══ Input for this task

(* ===== verification/Sha2.v ===== *)
(** * SHA-2 and HMAC

    The hash functions [crypto/sha256] and [crypto/sha512] and the construction
    [crypto/hmac] as FIPS 180-4 and RFC 2104 define them, executable, on lists
    of bytes.  The signature check of the promotion server uses them through
    [hmac.New] and [mac.Sum(nil)]. *)

From S2P Require Export GoStrings.
From Stdlib Require Import NArith.

(** ** Words of [w] bits *)
Section word.
Context (w : N).

Definition wrap (x : N) : N := N.land x (N.ones w).
Definition wadd (x y : N) : N := wrap (x + y).
Definition wnot (x : N) : N := N.lxor x (N.ones w).
Definition rotr (n x : N) : N := N.lor (N.shiftr x n) (wrap (N.shiftl x (w - n))).
End word.

(** What tells the two word sizes of SHA-2 apart *)
Record sha2_params := MkSha2 {
  sha_w : N;
  sha_len_bytes : nat;
  sha_block : nat;
  sha_K : list N;
  sha_Sigma0 : N * N * N;
  sha_Sigma1 : N * N * N;
  sha_sigma0 : N * N * N;
  sha_sigma1 : N * N * N }.

Section sha2.
Context (p : sha2_params).
Let w := sha_w p.

Definition big_sigma (r : N * N * N) (x : N) : N :=
  let '(a, b, c) := r in N.lxor (N.lxor (rotr w a x) (rotr w b x)) (rotr w c x).
Definition small_sigma (r : N * N * N) (x : N) : N :=
  let '(a, b, c) := r in N.lxor (N.lxor (rotr w a x) (rotr w b x)) (N.shiftr x c).
Definition Ch x y z := N.lxor (N.land x y) (N.land (wnot w x) z).
Definition Maj x y z := N.lxor (N.lxor (N.land x y) (N.land x z)) (N.land y z).

(** [n] bytes of a number, most significant first *)
Fixpoint be_bytes (n : nat) (x : N) : list N :=
  match n with
  | O => []
  | S n => be_bytes n (x / 256)%N ++ [(x mod 256)%N]
  end.

Definition be_word (l : list N) : N := foldl (fun acc b => acc * 256 + b)%N 0%N l.

Fixpoint chunks (k : nat) (fuel : nat) (l : list N) : list (list N) :=
  match fuel, l with
  | S fuel, _ :: _ => firstn k l :: chunks k fuel (skipn k l)
  | _, _ => []
  end.

(** Padding: a one bit, zeros up to the length field, the length in bits *)
Definition pad (msg : list N) : list N :=
  let n := length msg in
  let used := (n + 1 + sha_len_bytes p)%nat in
  let zeros := ((sha_block p - used mod sha_block p) mod sha_block p)%nat in
  msg ++ [128%N] ++ replicate zeros 0%N ++ be_bytes (sha_len_bytes p) (8 * N.of_nat n).

(** The message schedule, newest word first; [k] words are still to come. *)
Fixpoint schedule (k : nat) (ws : list N) : list N :=
  match k with
  | O => ws
  | S k =>
      let at_ i := nth i ws 0%N in
      let x := wadd w (wadd w (small_sigma (sha_sigma1 p) (at_ 1%nat)) (at_ 6%nat))
                      (wadd w (small_sigma (sha_sigma0 p) (at_ 14%nat)) (at_ 15%nat)) in
      schedule k (x :: ws)
  end.

Definition round (st : list N) (kw : N * N) : list N :=
  match st with
  | [a; b; c; d; e; f; g; h] =>
      let T1 := wadd w (wadd w (wadd w h (big_sigma (sha_Sigma1 p) e)) (Ch e f g))
                       (wadd w (fst kw) (snd kw)) in
      let T2 := wadd w (big_sigma (sha_Sigma0 p) a) (Maj a b c) in
      [wadd w T1 T2; a; b; c; wadd w d T1; e; f; g]
  | _ => st
  end.

Definition compress (st : list N) (block : list N) : list N :=
  let words := be_word <$> chunks (N.to_nat (w / 8)) 16 block in
  let ws := rev (schedule (length (sha_K p) - 16) (rev words)) in
  zip_with (wadd w) st (foldl round st (combine (sha_K p) ws)).

Definition sha2 (iv : list N) (out : nat) (msg : list N) : list N :=
  let padded := pad msg in
  let st := foldl compress iv (chunks (sha_block p) (length padded) padded) in
  firstn out (concat (be_bytes (N.to_nat (w / 8)) <$> st)).
End sha2.

(** ** The constants

    FIPS 180-4 takes them from the fractional parts of the cube and square roots
    of the first primes; they are computed here the same way. *)

(** The first [k] primes from [n] on, by trial division, within [fuel] *)
Fixpoint primes_from (fuel k : nat) (n : N) (found : list N) : list N :=
  match fuel, k with
  | S fuel, S k' =>
      if forallb (fun q => negb (n mod q =? 0)%N) found
      then primes_from fuel k' (n + 1) (found ++ [n])
      else primes_from fuel k (n + 1) found
  | _, _ => found
  end.

(** The largest [r] below [2 ^ bits] with [r ^ 3 <= x] *)
Fixpoint cbrt (bits : nat) (acc x : N) : N :=
  match bits with
  | O => acc
  | S bits =>
      let r := (acc + 2 ^ N.of_nat bits)%N in
      cbrt bits (if (r * r * r <=? x)%N then r else acc) x
  end.

(** The first [w] bits of the fractional part of a root *)
Definition frac_cbrt (w n : N) : N := (cbrt (N.to_nat w + 4) 0 (n * 2 ^ (3 * w)) mod 2 ^ w)%N.
Definition frac_sqrt (w n : N) : N := (N.sqrt (n * 2 ^ (2 * w)) mod 2 ^ w)%N.

Definition primes80 : list N := Eval vm_compute in primes_from 500 80 2 [].
Definition K256 : list N := Eval vm_compute in frac_cbrt 32 <$> take 64 primes80.
Definition K512 : list N := Eval vm_compute in frac_cbrt 64 <$> primes80.

Definition params256 := MkSha2 32 8 64 K256 (2, 13, 22)%N (6, 11, 25)%N (7, 18, 3)%N (17, 19, 10)%N.
Definition params512 := MkSha2 64 16 128 K512 (28, 34, 39)%N (14, 18, 41)%N (1, 8, 7)%N (19, 61, 6)%N.

Definition IV256 : list N := Eval vm_compute in frac_sqrt 32 <$> take 8 primes80.
Definition IV512 : list N := Eval vm_compute in frac_sqrt 64 <$> take 8 primes80.
Definition IV384 : list N := Eval vm_compute in frac_sqrt 64 <$> take 8 (drop 8 primes80).
Definition IV224 : list N := Eval vm_compute in (fun x => x mod 2 ^ 32)%N <$> IV384.

(** [hash.Hash]: the block size and the sum of a message *)
Record hash := MkHash { hash_block : nat; hash_sum : list N -> list N }.

Definition SHA224 := MkHash 64 (sha2 params256 IV224 28).
Definition SHA256 := MkHash 64 (sha2 params256 IV256 32).
Definition SHA384 := MkHash 128 (sha2 params512 IV384 48).
Definition SHA512 := MkHash 128 (sha2 params512 IV512 64).

(** [hmac.New(h, key)] fed with the payload *)
Definition HMAC (h : hash) (key payload : list N) : list N :=
  let key := if decide (hash_block h < length key)%nat then hash_sum h key else key in
  let key := key ++ replicate (hash_block h - length key) 0%N in
  hash_sum h ((N.lxor 92 <$> key) ++ hash_sum h ((N.lxor 54 <$> key) ++ payload)).

(** [[]byte(s)] *)
Definition byte_values (s : string) : list N := Ascii.N_of_ascii <$> bytes_of s.

(** ** Known answers *)
Example sha256_abc : hex_string (hash_sum SHA256 (byte_values "abc")) =
  "ba7816bf8f01cfea414140de5dae2223b00361a396177a9cb410ff61f20015ad".
Proof. vm_compute. reflexivity. Qed.

Example sha512_empty : hex_string (hash_sum SHA512 []) =
  "cf83e1357eefb8bdf1542850d66d8007d620e4050b5715dc83f4a921d36ce9ce47d0d13c5d85f2b0ff8318d2877eec2f63b931bd47417a81a538327af927da3e".
Proof. vm_compute. reflexivity. Qed.

Example hmac_sha224 : hex_string (HMAC SHA224 (byte_values "Jefe") (byte_values "what do ya want for nothing?")) =
  "a30e01098bc6dbbf45690f3a7e9e6d0f8bbea2a39e6148008fd05e44".
Proof. vm_compute. reflexivity. Qed.

Example hmac_sha256 : hex_string (HMAC SHA256 (byte_values "Jefe") (byte_values "what do ya want for nothing?")) =
  "5bdcc146bf60754e6a042426089575c75a003f089d2739839dec58b964ec3843".
Proof. vm_compute. reflexivity. Qed.

Example hmac_sha384 : hex_string (HMAC SHA384 (byte_values "Jefe") (byte_values "what do ya want for nothing?")) =
  "af45d2e376484031617f78d2b58a6b1b9c7ef464f5a01b47e42ec3736322445e8e2240ca5e69e2c78b3239ecfab21649".
Proof. vm_compute. reflexivity. Qed.

Example hmac_sha512 : hex_string (HMAC SHA512 (byte_values "Jefe") (byte_values "what do ya want for nothing?")) =
  "164b7a7bfcf819e2e395fbe73b56e0a387bd64222e831fd610270cd7ea2505549758bf75c05a994a6d034f65f8f0e6fdcaeab1a34d4a6b4b636e070a38bce737".
Proof. vm_compute. reflexivity. Qed.

Example hmac_long_key : hex_string (HMAC SHA256 (replicate 131 107%N) (byte_values "abc")) =
  "9e8f3782f349f42411b8e7e0546210f6ae2b0a54c05cf4e33e3aabc55c66fb15".
Proof. vm_compute. reflexivity. Qed.
(** ** apimachinery's deep copies

    [metav1.ObjectMeta], [metav1.ListMeta] and [metav1.Condition] come with
    generated functions of their own, which make deep copies. *)
Class MetaCopy := {
  ObjectMeta_DeepCopyInto : Mem.ObjectMeta -> mem cell Mem.ObjectMeta;
  ListMeta_DeepCopyInto : Mem.ListMeta -> mem cell Mem.ListMeta;
  Condition_DeepCopyInto : Condition -> mem cell Condition;
  copies_ObjectMeta : copies ObjectMeta_DeepCopyInto read_ObjectMeta;
  copies_ListMeta : copies ListMeta_DeepCopyInto read_ListMeta;
  copies_Condition : copies Condition_DeepCopyInto read_flat }.

Create HintDb copies.
#[export] Hint Resolve copies_ObjectMeta copies_ListMeta copies_Condition : copies.
#[export] Hint Extern 1 (copies (copy_ptr _) _) => apply copies_ptr; [apply _|] : copies.
#[export] Hint Extern 1 (copies (copy_slice _) _) => apply copies_slice; [apply _|] : copies.
#[export] Hint Extern 1 (copies (copy_map _) _) => apply copies_map; [apply _|] : copies.

(** The heaps only grow. *)
Ltac grown :=
  match goal with
  | |- ?a ⊆ ?a => reflexivity
  | H : ?b ⊆ ?c |- ?a ⊆ ?c => transitivity b; [grown|exact H]
  end.

(** Copy a struct part by part: a part is read in the first heap, copied in the
    one there is by then, and stays as it is while the next is copied. *)
Ltac copy_struct f r :=
  intros ? ? ? ? Hr; unfold r in Hr; unfold f;
  repeat (let Hx := fresh "Hx" in apply rd_bind_Some in Hr as (? & ? & ? & Hx & Hr & ->));
  apply rd_ret_Some in Hr as [-> ->];
  repeat (eapply mwp_copy; cycle 2;
          [eassumption | grown | intros ? ? ? ?
          | solve [auto with copies] | apply _]);
  apply mwp_ret; split; [grown|unfold r; simpl];
  repeat (eapply fresh_bind; [apply _| |eassumption| |];
          [grown|grown|]);
  apply fresh_ret.

(** ** The generated functions *)
Section deepcopy.
Context `{MetaCopy, MapRange}.
Abbreviation M := (mem cell).

Definition CrossNamespaceClusterReference_DeepCopyInto (x : CrossNamespaceClusterReference) :
    M CrossNamespaceClusterReference := mret x.

Definition CrossNamespaceClusterReference_DeepCopy : option loc -> M (option loc) :=
  copy_ptr CrossNamespaceClusterReference_DeepCopyInto.

Definition LocalAppReference_DeepCopyInto (x : LocalAppReference) : M LocalAppReference := mret x.

Definition LocalAppReference_DeepCopy : option loc -> M (option loc) :=
  copy_ptr LocalAppReference_DeepCopyInto.

Definition NotificationPromotion_DeepCopyInto (x : NotificationPromotion) :
    M NotificationPromotion := mret x.

Definition NotificationPromotion_DeepCopy : option loc -> M (option loc) :=
  copy_ptr NotificationPromotion_DeepCopyInto.

Definition PullRequestPromotion_DeepCopyInto (x : PullRequestPromotion) :
    M PullRequestPromotion := mret x.

Definition PullRequestPromotion_DeepCopy : option loc -> M (option loc) :=
  copy_ptr PullRequestPromotion_DeepCopyInto.

Definition WaitingApproval_DeepCopyInto (x : WaitingApproval) : M WaitingApproval := mret x.

Definition WaitingApproval_DeepCopy : option loc -> M (option loc) :=
  copy_ptr WaitingApproval_DeepCopyInto.

(** [**out = **in] of a value without pointers *)
Definition assign {T} (x : T) : M T := mret x.

Definition ClusterAppReference_DeepCopyInto (x : Mem.ClusterAppReference) :
    M Mem.ClusterAppReference :=
  r ← copy_ptr (assign (T := CrossNamespaceClusterReference)) (Mem.car_ClusterRef x);
  mret (Mem.MkClusterAppReference (Mem.car_LocalAppReference x) r).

════

• What to produce: For this exercise, output exactly the lines above from the line with "copy_ptr LocalAppReference_DeepCopyInto." to the line with "M PullRequestPromotion := mret x.", counting both, and leave out the rest.

• Answer for this exercise:
  copy_ptr LocalAppReference_DeepCopyInto.

Definition NotificationPromotion_DeepCopyInto (x : NotificationPromotion) :
    M NotificationPromotion := mret x.

Definition NotificationPromotion_DeepCopy : option loc -> M (option loc) :=
  copy_ptr NotificationPromotion_DeepCopyInto.

Definition PullRequestPromotion_DeepCopyInto (x : PullRequestPromotion) :
    M PullRequestPromotion := mret x.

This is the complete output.